Pittsburgh is not a particularly easy city for tourists to get around....its city blocks are not necessarily square (due to the triangles of the river and the hills)...so you can take 4 right turns and not wind up where you started.
I think your post is EXCELLENT & expresses what I have been thinking & could not quite put into words. Thanks!
They’re always big on the part about not driving cars like European cities, but not so big on putting enough busses on the street to make riding them feasible.
The do-gooder environmental idiot come to my door regularly about Mital and the proposed incinerator for Cleveland Power. I all but physically throw them off my property and give them a lecture about the trade offs between a pristine environment and economic viability. I often chase them down the street.
Looks like Pittsburgh lost World War Z to the Zombies
Besides Pittsburgh IS NOT Philadelphia. It is an entire state away and is much cleaner and inhabited by more hospitable people. Even though they speak like they have a mouth full of quarters. Yens understands what I mean?
The only US city we enjoy for walking is San Antonio’s canal system.

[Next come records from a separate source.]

(** What the loops of copyin() and copyout() do next. *)
Lemma next_chunk va len :
  0 <= va -> 0 < len ->
  let off := va mod PGSIZE in let n := Z.min (PGSIZE - off) len in
  va - PGROUNDDOWN va = off ∧ 0 < n <= len ∧ off + n <= PGSIZE
  ∧ npages_at (PGROUNDDOWN va + PGSIZE) (len - n) < npages_at va len
  ∧ (len - n = 0 ∨ PGROUNDDOWN va + PGSIZE = va + n).
Proof.
  intros Hva Hlen off n. subst off n. unfold npages_at. rewrite PGROUNDDOWN_eq.
  replace (0 <? len) with true by (symmetry; apply Z.ltb_lt; lia).
  change PGSIZE with 4096 in *.
  assert (Hr : 0 <= va mod 4096 < 4096) by (apply Z.mod_pos_bound; lia).
  replace ((va - va mod 4096 + 4096) mod 4096) with 0 by zmod.
  split; [lia|]. split; [lia|]. split; [lia|]. split; [|lia].
  destruct (Z.ltb_spec 0 (len - Z.min (4096 - va mod 4096) len)).
  - rewrite Z.min_l by lia.
    replace (va mod 4096 + len + 4096 - 1)
      with (0 + (len - (4096 - va mod 4096)) + 4096 - 1 + 1 * 4096) by lia.
    rewrite Z.div_add by lia. lia.
  - apply Z.div_str_pos. lia.
Qed.

Lemma upa_lt m pt va : upa m pt va <> 0 -> va < MAXVA.
Proof. unfold upa. destruct (Z.leb_spec MAXVA va); [done|lia]. Qed.

Lemma copyin_loop_ok n pt va len dst s l :
  pt_inv (k_mem s) pt l -> user_inv (k_mem s) pt l -> 0 <= va -> 0 <= len ->
  npages_at va len < Z.of_nat n ->
  ∃ d, loop n (copyin_body pt) (va, len, dst) s =
    Ok (match mapM (ubyte (k_mem s) pt) (zrange va (Z.to_nat len)) with
        | Some bs => (0, dst ++ bs)
        | None => (-1, dst ++ d)
        end) s.
Proof.
  intros Hinv Hu. revert va len dst. induction n as [|n IH]; intros va len dst Hva Hlen Hn.
  { unfold npages_at in Hn. destruct (Z.ltb_spec 0 len); [|lia].
    assert (0 <= (va mod PGSIZE + len + PGSIZE - 1) / PGSIZE)
      by (change PGSIZE with 4096; zmod). lia. }
  change (loop (S n) (copyin_body pt) ?x) with
    (r ← copyin_body pt x; match r with inl y => loop n (copyin_body pt) y | inr r => ret r end).
  destruct (Z.eq_dec len 0) as [->|Hne].
  { exists []. simpl. by rewrite app_nil_r. }
  destruct (next_chunk va len Hva ltac:(lia)) as (Eoff & Hc & Hoff & Hpg & Hnext).
  set (c := Z.min _ _) in *.
  assert (Ebody : copyin_body pt (va, len, dst) s =
    (if upa (k_mem s) pt va =? 0 then Ok (inr (-1, dst)) s
     else Ok (inl (u64 (PGROUNDDOWN va + PGSIZE), len - c,
            dst ++ load_bytes (k_mem s) (upa (k_mem s) pt va + va mod PGSIZE) (Z.to_nat c))) s)).
  { unfold copyin_body. replace (0 <? len) with true by (symmetry; apply Z.ltb_lt; lia).
    rewrite Eoff. fold c.
    krun (walkaddr_ok pt (PGROUNDDOWN va) s l Hinv ltac:(rewrite PGROUNDDOWN_eq; change PGSIZE with 4096; zmod)).
    rewrite upa_round by done. destruct (Z.eqb_spec (upa (k_mem s) pt va) 0) as [|Hnz]; [done|].
    unfold kload_bytes. pose proof (u_ram _ _ _ Hu va Hva Hnz) as (_ & Hlo & Hhi).
    assert (0 <= va mod PGSIZE) by (apply Z.mod_pos_bound; done).
    rewrite kaddr_ok_ram; [done|unfold end_ok in Hend; lia|lia]. }
  unfold kbind. rewrite Ebody. clear Ebody.
  destruct (Z.eqb_spec (upa (k_mem s) pt va) 0) as [Ez|Hnz]; cbn [bindo].
  - exists []. rewrite app_nil_r. replace (Z.to_nat len) with (S (Z.to_nat (len - 1))) by lia.
    rewrite zrange_S. simpl. unfold ubyte at 1.
    assert (Eb : ubyte (k_mem s) pt va = None) by (unfold ubyte; by rewrite Ez).
    by rewrite Eb.
  - pose proof (upa_lt _ _ _ Hnz) as Hlt. assert (HM : MAXVA = 2 ^ 38) by reflexivity.
    assert (Hpr : 0 <= PGROUNDDOWN va <= va) by (rewrite PGROUNDDOWN_eq; change PGSIZE with 4096; zmod).
    rewrite u64_small by (change PGSIZE with 4096; lia).
    destruct (IH (PGROUNDDOWN va + PGSIZE) (len - c)
      (dst ++ load_bytes (k_mem s) (upa (k_mem s) pt va + va mod PGSIZE) (Z.to_nat c))) as [d E];
      [change PGSIZE with 4096; lia|lia|lia|].
    exists (load_bytes (k_mem s) (upa (k_mem s) pt va + va mod PGSIZE) (Z.to_nat c) ++ d).
    rewrite E. clear E. f_equal.
    replace (Z.to_nat len) with (Z.to_nat c + Z.to_nat (len - c))%nat by lia.
    rewrite zrange_app, (mapM_app_some _ _ _ _ (ubyte_chunk _ pt va (Z.to_nat c) Hva ltac:(lia) Hnz)).
    assert (Ez : zrange (PGROUNDDOWN va + PGSIZE) (Z.to_nat (len - c)) =
                 zrange (va + Z.of_nat (Z.to_nat c)) (Z.to_nat (len - c))).
    { destruct Hnext as [E0|E0]; [by rewrite E0|]. f_equal. lia. }
    rewrite Ez. destruct (mapM _ (zrange (va + _) _)); simpl; by rewrite <- app_assoc.
Qed.

(** *** Writes to user pages *)

Lemma table_user m m' pt l q p :
  pt_inv m pt l -> ram_page q -> ~ owns m pt l q -> eq_outside m m' q 4096 -> tpath p ->
  table m' pt p = table m pt p.
Proof.
  intros Hinv Hq Hown He [Hp1 Hp2]. apply table_outside with (f := q); try done; [|lia].
  intros r t Hr Ht. split; [eauto using pt_ram|]. intros ->. apply Hown. right. eauto.
Qed.

Lemma vlookup_user m m' pt l q va :
  pt_inv m pt l -> ram_page q -> ~ owns m pt l q -> eq_outside m m' q 4096 ->
  vlookup m' pt va = vlookup m pt va.
Proof.
  intros Hinv Hq Hown He. unfold vlookup. pose proof (vpath_tpath va) as Hv.
  rewrite (table_user m m' pt l q) by done.
  destruct (table m pt (vpath va)) as [t|] eqn:E; [|done].
  assert (Hi : idx (PX 0 va)) by (apply PX_range; lia). unfold idx in Hi.
  assert (Hne : t <> q) by (intros ->; apply Hown; right; eauto).
  eapply load64_outside; [exact He|].
  destruct (pages_apart t q (pt_ram _ _ _ Hinv _ _ Hv E) Hq Hne); lia.
Qed.

(** Only user memory changes. *)
Record user_step (s s' : kstate) (pt : Z) (l : list Z) : Prop := {
  us_frame : s' = s <| k_mem := k_mem s' |>;
  us_kmem : kmem_inv s' l;
  us_inv : pt_inv (k_mem s') pt l;
  us_user : user_inv (k_mem s') pt l;
  us_look : ∀ va, vlookup (k_mem s') pt va = vlookup (k_mem s) pt va
}.

Lemma upa_ext m m' pt : (∀ va, vlookup m' pt va = vlookup m pt va) -> ∀ va, upa m' pt va = upa m pt va.
Proof. intros E va. unfold upa. by rewrite E. Qed.

Lemma user_step_page s s' pt l q :
  kmem_inv s l -> pt_inv (k_mem s) pt l -> user_inv (k_mem s) pt l ->
  ram_page q -> ~ owns (k_mem s) pt l q ->
  s' = s <| k_mem := k_mem s' |> -> eq_outside (k_mem s) (k_mem s') q 4096 -> mem_wf (k_mem s') ->
  user_step s s' pt l.
Proof.
  intros Hk Hinv Hu Hq Hown Es He Hm.
  assert (Ht : ∀ p, tpath p -> table (k_mem s') pt p = table (k_mem s) pt p)
    by (intros; by apply table_user with (l := l) (q := q)).
  assert (Hv : ∀ va, vlookup (k_mem s') pt va = vlookup (k_mem s) pt va)
    by (intros; by apply vlookup_user with (l := l) (q := q)).
  pose proof (upa_ext _ _ pt Hv) as Hup.
  constructor; [done| |by eapply pt_inv_ext| |done].
  - eapply (kmem_inv_outside s s' l q); try done; [|by rewrite Es].
    intros Hx. apply Hown. by left.
  - destruct Hu as [U1 U2 U3]. constructor; setoid_rewrite Hup; eauto.
    intros va Hva Hnz Ho. apply (U2 va Hva Hnz).
    destruct Ho as [Ho|(p & Hp & Ho)]; [by left|right]. rewrite Ht in Ho by done. eauto.
Qed.

Lemma user_step_refl s pt l :
  kmem_inv s l -> pt_inv (k_mem s) pt l -> user_inv (k_mem s) pt l -> user_step s s pt l.
Proof. intros. constructor; try done. by keq. Qed.

Lemma user_step_trans s1 s2 s3 pt l :
  user_step s1 s2 pt l -> user_step s2 s3 pt l -> user_step s1 s3 pt l.
Proof.
  intros [E1 _ _ _ L1] [E2 K2 I2 U2 L2]. constructor; try done.
  - rewrite E2 at 1. rewrite E1 at 1. by keq.
  - intros va. by rewrite L2.
Qed.

(** The first [k] bytes of [src] have been written at [va]. *)
Definition written (m m' : memory) (pt va : Z) (src : list Z) (k : Z) : Prop :=
  ∀ x, 0 <= x ->
    ubyte m' pt x = if decide (va <= x < va + k) then src !! Z.to_nat (x - va) else ubyte m pt x.

Lemma copyout_chunk s pt l va src :
  kmem_inv s l -> pt_inv (k_mem s) pt l -> user_inv (k_mem s) pt l ->
  0 <= va -> upa (k_mem s) pt va <> 0 -> bytes_ok src ->
  va mod PGSIZE + Z.of_nat (length src) <= PGSIZE ->
  let s' := s <| k_mem ::= λ m, store_bytes m (upa (k_mem s) pt va + va mod PGSIZE) src |> in
  kstore_bytes (upa (k_mem s) pt va + va mod PGSIZE) src s = Ok tt s' ∧
  user_step s s' pt l ∧ written (k_mem s) (k_mem s') pt va src (Z.of_nat (length src)).
Proof.
  intros Hk Hinv Hu Hva Hnz Hb Hlen s'.
  pose proof (u_ram _ _ _ Hu va Hva Hnz) as Hr. pose proof Hr as (_ & Hlo & Hhi).
  pose proof (u_own _ _ _ Hu va Hva Hnz) as Hown.
  assert (Ho : 0 <= va mod PGSIZE < PGSIZE) by (by apply Z.mod_pos_bound).
  assert (Em : k_mem s' = store_bytes (k_mem s) (upa (k_mem s) pt va + va mod PGSIZE) src) by done.
  assert (St : user_step s s' pt l).
  { eapply user_step_page; [done|done|done|exact Hr|exact Hown| | |].
    - by keq.
    - rewrite Em. change PGSIZE with 4096 in *.
      eapply eq_outside_weaken; [apply eq_outside_store_bytes|lia|lia].
    - rewrite Em. apply mem_wf_store_bytes, Hk. }
  split; [|split; [done|]].
  { unfold kstore_bytes. rewrite kaddr_ok_ram; [done|unfold end_ok in Hend; lia|lia]. }
  pose proof (upa_ext _ _ pt (us_look _ _ _ _ St)) as Hup.
  intros x Hx. unfold ubyte. rewrite Hup. case_decide as E.
  - assert (Ex : upa (k_mem s) pt x = upa (k_mem s) pt va ∧ x mod PGSIZE = va mod PGSIZE + (x - va)).
    { rewrite <- (upa_round _ pt x), <- (upa_round _ pt va) by lia. rewrite !PGROUNDDOWN_eq.
      change PGSIZE with 4096 in *.
      assert (x - x mod 4096 = va - va mod 4096) as -> by zmod. split; [done|zmod]. }
    destruct Ex as [-> ->]. replace (upa (k_mem s) pt va =? 0) with false by (symmetry; by apply Z.eqb_neq).
    destruct (lookup_lt_is_Some_2 src (Z.to_nat (x - va)) ltac:(lia)) as [b Eb].
    rewrite Em, (load8_store_bytes _ _ _ _ b), Eb; [|lia|].
    + f_equal. apply u8_small. change (2 ^ 8) with 256. by apply (Forall_lookup_1 _ _ _ _ Hb Eb).
    + rewrite <- Eb. f_equal. lia.
  - destruct (Z.eqb_spec (upa (k_mem s) pt x) 0) as [|Hxz]; [done|]. f_equal. rewrite Em.
    assert (Hxo : 0 <= x mod PGSIZE < PGSIZE) by (by apply Z.mod_pos_bound).
    apply store_bytes_out.
    destruct (Z.eq_dec (upa (k_mem s) pt x) (upa (k_mem s) pt va)) as [Ex|Ex].
    + pose proof (u_inj _ _ _ Hu x va Hx Hva Hxz Ex) as Er. rewrite !PGROUNDDOWN_eq in Er. lia.
    + destruct (pages_apart _ _ (u_ram _ _ _ Hu x Hx Hxz) Hr Ex); change PGSIZE with 4096 in *; lia.
Qed.

Lemma written_app m1 m2 m3 pt va src c k :
  0 <= c <= k -> (Z.to_nat c <= length src)%nat ->
  written m1 m2 pt va (take (Z.to_nat c) src) c ->
  written m2 m3 pt (va + c) (drop (Z.to_nat c) src) (k - c) ->
  written m1 m3 pt va src k.
Proof.
  intros Hc Hl W1 W2 x Hx. rewrite (W2 x Hx), (W1 x Hx).
  repeat case_decide; try done; try lia.
  - rewrite lookup_drop. f_equal. lia.
  - by rewrite lookup_take_lt by lia.
Qed.

Lemma written_zero m pt va src : written m m pt va src 0.
Proof. intros x Hx. by rewrite decide_False by lia. Qed.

Venice Italy is a walkable canal city.
Another reason people would go to these cities is one of a kind arts. Paris has the Louvre, D’Orsay and Versailles. Not to mention restaurants and cafe’s. These amenities go hand in hand with walking.
How Pittsburg would pull this off remains to be seen, but I would advise them to build canals. It would take guts for the planners, but they have to think big and bold.
Jones and Laughlin who needs them, we have our Asia made ipads. That’s the way to national prosperity.
Same thing with Obama/Democrats obsession with high speed rail. The thriving economy should come first to justify it. But the Dems think you rev up the states economy by building the high speed rail first. They are that stupid in addition to these projects being a payoff to their union buddies
Who knows - teach ‘Burghers to stop bathing and using deodorant and to start peeing in the streets - it could happen.
I staid at a hotel just outside of downtown once. I wanted to get a sandwich at the Subway sandwich shop accross the highway, I could see it from my hotel room . I spent the next two hours lost trying to get there. I found my way back to the Hotel, asked the front desk clerk how to get to the Subway across the highway.
“You can't get there from here, you'd never find it!”
Ever been to Pittsburgh? They don’t need canals; They got RIVERS! Three of them, to be exact! BIG ones! :-)
Pittsburgh is a world away from Philly. It may be full of libs - it’s an old union town, after all - but it is as homey and friendly a place as you’ll ever want to visit.